## Directions for this task
Counting only the lines below that contain the word "ArchMM", what is the total? Give it with no other words.

[Stored dataset items]
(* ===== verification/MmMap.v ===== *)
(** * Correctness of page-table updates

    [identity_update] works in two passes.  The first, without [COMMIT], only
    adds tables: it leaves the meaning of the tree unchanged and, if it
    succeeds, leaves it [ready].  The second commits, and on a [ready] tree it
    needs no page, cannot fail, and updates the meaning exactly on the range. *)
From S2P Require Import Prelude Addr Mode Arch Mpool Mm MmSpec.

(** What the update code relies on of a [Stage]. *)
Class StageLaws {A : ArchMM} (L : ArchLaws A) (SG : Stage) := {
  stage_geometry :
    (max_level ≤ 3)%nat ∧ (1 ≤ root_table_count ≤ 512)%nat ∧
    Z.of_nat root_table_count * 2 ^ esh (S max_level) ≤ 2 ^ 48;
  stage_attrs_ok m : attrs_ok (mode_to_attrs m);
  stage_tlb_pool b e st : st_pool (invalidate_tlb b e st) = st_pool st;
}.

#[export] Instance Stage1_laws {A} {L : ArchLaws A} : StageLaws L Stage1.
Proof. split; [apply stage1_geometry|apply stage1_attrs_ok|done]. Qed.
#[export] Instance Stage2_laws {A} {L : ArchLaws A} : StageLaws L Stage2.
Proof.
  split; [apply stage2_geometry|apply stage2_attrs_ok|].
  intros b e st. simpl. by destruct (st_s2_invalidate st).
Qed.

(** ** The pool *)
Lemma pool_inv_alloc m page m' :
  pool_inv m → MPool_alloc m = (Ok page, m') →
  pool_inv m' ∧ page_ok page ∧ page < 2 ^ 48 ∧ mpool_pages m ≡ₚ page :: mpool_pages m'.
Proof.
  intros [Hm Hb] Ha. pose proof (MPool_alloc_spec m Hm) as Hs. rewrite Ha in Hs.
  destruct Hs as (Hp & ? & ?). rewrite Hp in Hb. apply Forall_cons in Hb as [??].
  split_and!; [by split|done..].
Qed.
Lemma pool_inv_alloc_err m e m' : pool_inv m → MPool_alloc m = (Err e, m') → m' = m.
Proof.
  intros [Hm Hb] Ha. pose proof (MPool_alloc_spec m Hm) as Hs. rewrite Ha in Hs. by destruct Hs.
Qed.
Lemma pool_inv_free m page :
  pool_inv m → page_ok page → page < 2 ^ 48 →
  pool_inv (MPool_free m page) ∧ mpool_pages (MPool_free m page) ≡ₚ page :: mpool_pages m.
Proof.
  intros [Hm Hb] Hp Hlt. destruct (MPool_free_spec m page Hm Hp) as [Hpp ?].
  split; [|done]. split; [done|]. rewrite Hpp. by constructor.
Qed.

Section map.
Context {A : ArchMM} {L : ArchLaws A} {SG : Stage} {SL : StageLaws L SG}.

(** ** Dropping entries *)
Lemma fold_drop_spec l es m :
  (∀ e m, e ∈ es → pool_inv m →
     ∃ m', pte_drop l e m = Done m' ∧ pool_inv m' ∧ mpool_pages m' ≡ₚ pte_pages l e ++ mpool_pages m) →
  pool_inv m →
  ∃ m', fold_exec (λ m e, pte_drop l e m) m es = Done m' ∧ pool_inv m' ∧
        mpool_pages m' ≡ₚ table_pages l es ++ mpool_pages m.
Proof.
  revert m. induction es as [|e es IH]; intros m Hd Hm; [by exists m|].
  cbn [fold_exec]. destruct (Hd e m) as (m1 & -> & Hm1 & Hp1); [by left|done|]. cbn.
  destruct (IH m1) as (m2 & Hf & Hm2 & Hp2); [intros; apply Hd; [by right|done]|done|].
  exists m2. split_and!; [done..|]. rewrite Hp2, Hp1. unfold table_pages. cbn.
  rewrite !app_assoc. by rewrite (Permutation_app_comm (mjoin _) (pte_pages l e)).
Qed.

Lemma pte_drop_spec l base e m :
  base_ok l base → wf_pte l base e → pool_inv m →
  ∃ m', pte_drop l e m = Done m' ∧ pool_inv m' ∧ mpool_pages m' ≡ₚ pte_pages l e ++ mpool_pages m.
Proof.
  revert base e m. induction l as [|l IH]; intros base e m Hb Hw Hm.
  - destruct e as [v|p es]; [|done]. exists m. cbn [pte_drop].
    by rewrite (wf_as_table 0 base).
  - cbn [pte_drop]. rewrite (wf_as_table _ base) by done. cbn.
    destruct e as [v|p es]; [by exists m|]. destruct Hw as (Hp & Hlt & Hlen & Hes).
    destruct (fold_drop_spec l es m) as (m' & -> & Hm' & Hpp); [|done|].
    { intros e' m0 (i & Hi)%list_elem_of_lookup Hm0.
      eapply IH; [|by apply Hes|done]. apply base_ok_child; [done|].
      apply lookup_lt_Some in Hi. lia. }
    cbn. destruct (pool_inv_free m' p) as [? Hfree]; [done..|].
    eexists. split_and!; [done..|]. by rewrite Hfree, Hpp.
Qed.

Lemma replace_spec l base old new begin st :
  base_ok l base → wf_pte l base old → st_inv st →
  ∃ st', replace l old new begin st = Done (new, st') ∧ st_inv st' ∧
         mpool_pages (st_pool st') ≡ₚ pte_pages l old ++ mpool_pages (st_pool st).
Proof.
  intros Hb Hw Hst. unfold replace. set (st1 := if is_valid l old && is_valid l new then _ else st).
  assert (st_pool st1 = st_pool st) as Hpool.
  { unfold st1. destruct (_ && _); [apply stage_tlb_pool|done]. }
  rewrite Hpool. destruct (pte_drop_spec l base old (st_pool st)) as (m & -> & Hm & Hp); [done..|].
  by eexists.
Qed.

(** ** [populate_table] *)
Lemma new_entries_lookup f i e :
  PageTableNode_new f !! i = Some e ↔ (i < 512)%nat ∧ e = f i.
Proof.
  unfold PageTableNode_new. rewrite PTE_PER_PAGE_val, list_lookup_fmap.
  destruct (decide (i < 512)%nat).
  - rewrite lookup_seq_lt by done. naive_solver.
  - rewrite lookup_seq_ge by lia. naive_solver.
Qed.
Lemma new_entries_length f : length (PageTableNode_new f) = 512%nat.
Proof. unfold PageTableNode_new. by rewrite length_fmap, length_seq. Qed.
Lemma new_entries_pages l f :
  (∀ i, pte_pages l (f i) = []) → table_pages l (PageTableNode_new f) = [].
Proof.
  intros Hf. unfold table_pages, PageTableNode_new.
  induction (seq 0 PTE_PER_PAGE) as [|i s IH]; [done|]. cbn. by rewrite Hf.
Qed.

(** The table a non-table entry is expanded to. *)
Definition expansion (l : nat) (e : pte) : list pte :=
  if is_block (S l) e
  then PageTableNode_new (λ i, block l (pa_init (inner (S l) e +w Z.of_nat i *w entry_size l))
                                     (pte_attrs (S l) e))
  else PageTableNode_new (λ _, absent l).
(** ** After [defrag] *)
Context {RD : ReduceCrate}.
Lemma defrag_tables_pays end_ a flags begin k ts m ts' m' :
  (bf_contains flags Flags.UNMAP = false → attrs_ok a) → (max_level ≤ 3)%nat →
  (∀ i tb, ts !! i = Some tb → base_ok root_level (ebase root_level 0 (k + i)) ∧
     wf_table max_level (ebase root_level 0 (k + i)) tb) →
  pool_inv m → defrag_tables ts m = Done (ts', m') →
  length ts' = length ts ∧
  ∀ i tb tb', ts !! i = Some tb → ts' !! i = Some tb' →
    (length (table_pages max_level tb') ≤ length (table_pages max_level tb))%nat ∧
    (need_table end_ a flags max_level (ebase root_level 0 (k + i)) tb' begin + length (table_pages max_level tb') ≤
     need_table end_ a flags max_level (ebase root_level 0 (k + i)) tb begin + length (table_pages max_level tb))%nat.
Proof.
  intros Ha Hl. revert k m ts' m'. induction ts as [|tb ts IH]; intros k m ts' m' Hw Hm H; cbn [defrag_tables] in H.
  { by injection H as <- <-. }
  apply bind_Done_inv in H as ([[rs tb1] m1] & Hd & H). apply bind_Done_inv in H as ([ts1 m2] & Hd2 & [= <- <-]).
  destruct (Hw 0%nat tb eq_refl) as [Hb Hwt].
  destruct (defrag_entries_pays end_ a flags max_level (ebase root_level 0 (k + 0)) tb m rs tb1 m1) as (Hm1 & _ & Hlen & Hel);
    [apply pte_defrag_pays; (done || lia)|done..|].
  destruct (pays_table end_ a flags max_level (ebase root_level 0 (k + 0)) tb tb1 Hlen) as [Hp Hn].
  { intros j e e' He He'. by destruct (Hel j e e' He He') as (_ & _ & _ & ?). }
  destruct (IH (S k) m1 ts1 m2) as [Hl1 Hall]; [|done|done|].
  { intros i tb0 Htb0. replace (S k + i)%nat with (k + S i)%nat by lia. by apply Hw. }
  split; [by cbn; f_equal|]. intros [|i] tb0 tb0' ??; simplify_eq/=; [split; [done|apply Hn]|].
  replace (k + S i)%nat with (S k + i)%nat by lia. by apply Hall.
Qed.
==
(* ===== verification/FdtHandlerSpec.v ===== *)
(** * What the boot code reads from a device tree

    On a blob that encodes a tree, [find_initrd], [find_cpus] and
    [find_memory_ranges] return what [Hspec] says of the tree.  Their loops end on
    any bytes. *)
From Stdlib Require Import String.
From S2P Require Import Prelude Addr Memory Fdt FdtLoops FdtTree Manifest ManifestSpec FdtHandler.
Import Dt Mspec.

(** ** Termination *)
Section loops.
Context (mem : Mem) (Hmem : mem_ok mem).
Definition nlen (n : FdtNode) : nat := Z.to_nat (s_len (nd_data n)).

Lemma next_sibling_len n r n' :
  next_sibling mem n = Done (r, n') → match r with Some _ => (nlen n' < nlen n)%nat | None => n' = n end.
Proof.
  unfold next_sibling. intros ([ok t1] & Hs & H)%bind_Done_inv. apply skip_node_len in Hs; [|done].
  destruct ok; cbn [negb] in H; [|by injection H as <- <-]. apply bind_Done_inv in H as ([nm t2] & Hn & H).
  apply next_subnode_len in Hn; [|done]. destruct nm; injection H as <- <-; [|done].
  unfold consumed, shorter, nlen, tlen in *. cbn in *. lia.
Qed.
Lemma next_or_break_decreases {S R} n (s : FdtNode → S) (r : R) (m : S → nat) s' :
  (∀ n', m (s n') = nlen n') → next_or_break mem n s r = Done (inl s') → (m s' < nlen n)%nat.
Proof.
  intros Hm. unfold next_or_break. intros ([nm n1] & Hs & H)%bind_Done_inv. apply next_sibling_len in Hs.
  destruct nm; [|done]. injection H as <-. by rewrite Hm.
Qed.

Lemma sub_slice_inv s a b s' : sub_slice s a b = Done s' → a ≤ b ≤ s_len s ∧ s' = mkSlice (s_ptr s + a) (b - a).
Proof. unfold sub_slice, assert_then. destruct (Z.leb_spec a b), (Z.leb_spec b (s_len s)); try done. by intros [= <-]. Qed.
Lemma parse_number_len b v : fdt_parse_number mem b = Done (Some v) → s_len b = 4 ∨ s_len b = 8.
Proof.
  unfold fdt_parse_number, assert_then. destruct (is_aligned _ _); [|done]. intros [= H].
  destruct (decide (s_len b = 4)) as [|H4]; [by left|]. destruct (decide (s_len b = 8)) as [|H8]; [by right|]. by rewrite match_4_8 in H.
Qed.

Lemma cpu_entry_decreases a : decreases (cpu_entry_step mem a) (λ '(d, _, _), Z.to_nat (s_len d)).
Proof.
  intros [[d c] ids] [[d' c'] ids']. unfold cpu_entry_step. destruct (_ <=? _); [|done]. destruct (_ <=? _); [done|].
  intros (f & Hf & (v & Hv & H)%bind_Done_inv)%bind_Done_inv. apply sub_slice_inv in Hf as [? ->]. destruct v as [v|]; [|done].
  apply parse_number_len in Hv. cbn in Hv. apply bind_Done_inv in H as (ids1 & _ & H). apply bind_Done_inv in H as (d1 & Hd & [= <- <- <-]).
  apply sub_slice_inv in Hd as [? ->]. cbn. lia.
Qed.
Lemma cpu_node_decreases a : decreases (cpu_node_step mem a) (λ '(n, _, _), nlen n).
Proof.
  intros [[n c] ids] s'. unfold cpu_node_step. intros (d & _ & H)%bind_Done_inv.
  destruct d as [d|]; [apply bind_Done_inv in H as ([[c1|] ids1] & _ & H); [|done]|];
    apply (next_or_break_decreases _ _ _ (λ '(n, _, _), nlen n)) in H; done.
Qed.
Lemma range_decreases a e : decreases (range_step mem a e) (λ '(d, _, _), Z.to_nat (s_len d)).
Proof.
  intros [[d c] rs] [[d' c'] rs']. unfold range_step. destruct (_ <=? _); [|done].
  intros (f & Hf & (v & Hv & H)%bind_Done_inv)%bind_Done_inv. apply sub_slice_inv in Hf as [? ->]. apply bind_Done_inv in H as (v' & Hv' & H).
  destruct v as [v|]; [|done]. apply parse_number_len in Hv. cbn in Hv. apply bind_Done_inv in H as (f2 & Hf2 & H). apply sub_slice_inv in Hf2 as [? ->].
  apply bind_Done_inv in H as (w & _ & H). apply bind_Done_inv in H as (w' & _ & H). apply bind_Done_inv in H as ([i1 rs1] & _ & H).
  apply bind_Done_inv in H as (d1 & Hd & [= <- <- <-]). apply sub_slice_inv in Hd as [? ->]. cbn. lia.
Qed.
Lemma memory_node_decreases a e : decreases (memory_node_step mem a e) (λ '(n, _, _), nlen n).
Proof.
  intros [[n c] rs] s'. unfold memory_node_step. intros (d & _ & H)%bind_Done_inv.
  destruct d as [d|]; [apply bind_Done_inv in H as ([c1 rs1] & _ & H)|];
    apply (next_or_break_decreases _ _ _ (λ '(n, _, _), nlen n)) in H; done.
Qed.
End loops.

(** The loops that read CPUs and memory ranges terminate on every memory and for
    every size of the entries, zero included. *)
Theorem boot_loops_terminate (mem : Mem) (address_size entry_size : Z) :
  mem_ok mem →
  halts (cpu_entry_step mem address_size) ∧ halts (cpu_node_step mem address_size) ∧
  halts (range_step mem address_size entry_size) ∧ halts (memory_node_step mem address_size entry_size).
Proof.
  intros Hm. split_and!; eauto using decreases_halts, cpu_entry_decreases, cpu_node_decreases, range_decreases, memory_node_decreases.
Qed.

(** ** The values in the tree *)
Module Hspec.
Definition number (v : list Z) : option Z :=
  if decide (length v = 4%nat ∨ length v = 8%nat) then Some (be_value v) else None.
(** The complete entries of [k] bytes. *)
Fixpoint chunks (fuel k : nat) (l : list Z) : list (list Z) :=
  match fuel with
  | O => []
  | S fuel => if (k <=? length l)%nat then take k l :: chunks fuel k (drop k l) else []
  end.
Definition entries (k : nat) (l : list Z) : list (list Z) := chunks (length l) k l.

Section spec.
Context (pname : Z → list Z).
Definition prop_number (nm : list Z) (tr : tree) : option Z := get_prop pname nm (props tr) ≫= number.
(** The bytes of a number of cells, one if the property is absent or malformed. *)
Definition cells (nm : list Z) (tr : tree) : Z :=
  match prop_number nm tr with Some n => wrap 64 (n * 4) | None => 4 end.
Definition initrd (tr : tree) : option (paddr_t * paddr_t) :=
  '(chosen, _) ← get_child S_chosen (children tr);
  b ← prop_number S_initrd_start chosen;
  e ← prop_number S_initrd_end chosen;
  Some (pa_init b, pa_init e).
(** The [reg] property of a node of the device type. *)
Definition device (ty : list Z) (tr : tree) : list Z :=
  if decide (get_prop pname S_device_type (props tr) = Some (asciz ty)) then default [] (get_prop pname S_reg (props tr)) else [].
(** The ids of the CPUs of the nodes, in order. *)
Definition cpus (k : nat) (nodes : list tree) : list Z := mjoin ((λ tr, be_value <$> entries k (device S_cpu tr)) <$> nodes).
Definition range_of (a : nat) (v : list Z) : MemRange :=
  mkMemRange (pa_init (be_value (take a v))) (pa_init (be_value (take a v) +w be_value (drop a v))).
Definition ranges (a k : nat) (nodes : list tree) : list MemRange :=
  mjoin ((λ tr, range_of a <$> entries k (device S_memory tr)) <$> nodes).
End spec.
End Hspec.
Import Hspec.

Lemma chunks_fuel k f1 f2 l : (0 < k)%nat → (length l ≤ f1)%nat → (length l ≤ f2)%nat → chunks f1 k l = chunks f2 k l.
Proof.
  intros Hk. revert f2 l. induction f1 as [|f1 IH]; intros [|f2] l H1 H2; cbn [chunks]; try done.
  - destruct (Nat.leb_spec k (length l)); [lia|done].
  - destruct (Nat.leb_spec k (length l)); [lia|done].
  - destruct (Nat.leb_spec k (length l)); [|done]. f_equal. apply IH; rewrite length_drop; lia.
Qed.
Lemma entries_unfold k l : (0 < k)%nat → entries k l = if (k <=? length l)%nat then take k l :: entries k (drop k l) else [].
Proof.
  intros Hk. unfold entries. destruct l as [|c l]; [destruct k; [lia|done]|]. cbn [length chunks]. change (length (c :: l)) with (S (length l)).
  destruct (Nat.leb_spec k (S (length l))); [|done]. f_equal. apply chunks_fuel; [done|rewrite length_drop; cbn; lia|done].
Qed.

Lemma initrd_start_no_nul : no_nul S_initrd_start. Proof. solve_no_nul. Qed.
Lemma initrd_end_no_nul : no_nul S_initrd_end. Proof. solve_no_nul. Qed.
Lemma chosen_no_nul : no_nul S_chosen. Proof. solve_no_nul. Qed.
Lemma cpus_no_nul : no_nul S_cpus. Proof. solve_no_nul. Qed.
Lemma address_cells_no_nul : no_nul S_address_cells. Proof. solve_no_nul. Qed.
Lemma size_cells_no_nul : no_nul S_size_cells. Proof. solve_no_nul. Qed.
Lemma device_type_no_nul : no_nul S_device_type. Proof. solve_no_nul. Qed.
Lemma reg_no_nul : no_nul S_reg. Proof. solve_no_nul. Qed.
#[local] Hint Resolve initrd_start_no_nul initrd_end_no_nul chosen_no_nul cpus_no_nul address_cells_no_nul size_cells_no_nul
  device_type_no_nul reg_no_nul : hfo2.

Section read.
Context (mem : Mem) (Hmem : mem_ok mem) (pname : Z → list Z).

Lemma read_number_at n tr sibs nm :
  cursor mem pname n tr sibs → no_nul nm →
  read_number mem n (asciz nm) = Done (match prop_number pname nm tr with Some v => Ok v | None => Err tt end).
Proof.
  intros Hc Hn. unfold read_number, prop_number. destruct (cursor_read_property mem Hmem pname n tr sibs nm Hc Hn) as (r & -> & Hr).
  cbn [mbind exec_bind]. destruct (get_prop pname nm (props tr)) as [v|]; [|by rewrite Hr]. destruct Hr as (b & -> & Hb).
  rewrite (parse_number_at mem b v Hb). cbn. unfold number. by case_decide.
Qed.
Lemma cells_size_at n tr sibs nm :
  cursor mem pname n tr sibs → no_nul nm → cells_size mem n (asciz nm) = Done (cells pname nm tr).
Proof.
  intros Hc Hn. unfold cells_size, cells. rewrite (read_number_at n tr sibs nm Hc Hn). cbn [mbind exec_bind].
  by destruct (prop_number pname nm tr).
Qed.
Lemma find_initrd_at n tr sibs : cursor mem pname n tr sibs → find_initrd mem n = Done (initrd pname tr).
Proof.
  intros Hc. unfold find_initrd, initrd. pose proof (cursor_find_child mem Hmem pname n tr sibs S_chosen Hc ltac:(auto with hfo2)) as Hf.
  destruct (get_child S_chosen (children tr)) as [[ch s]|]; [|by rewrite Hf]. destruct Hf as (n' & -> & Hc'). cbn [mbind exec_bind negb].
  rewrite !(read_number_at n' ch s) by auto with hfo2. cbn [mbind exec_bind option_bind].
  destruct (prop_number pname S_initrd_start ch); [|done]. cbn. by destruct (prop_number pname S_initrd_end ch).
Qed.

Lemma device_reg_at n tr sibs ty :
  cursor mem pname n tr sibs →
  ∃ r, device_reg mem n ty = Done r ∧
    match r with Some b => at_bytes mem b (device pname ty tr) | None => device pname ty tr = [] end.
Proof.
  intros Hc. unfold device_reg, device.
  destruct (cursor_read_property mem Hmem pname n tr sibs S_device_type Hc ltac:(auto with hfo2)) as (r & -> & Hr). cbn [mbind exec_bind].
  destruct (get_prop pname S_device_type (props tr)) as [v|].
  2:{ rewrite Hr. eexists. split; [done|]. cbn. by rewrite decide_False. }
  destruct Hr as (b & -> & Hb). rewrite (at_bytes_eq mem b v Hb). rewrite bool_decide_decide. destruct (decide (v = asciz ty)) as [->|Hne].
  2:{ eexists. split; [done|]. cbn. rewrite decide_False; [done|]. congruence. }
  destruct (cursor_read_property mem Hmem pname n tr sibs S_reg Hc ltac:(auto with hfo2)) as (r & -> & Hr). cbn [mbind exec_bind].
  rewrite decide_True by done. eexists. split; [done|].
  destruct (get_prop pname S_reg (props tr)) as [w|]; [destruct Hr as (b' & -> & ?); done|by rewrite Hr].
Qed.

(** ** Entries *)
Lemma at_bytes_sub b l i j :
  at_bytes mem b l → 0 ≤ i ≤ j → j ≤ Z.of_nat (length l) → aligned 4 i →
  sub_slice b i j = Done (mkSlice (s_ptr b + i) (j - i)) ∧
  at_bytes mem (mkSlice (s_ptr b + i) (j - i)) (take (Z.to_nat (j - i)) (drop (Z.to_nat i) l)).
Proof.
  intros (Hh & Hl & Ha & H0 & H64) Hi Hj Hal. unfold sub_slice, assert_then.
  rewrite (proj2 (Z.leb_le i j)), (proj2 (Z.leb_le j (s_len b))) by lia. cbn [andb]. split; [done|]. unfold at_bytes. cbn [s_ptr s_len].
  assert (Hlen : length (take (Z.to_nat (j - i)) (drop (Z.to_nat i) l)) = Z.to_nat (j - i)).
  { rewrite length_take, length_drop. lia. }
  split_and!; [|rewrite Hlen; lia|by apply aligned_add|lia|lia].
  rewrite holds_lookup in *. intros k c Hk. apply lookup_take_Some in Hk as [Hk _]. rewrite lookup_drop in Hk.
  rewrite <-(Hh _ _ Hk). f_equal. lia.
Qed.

## Task answer
2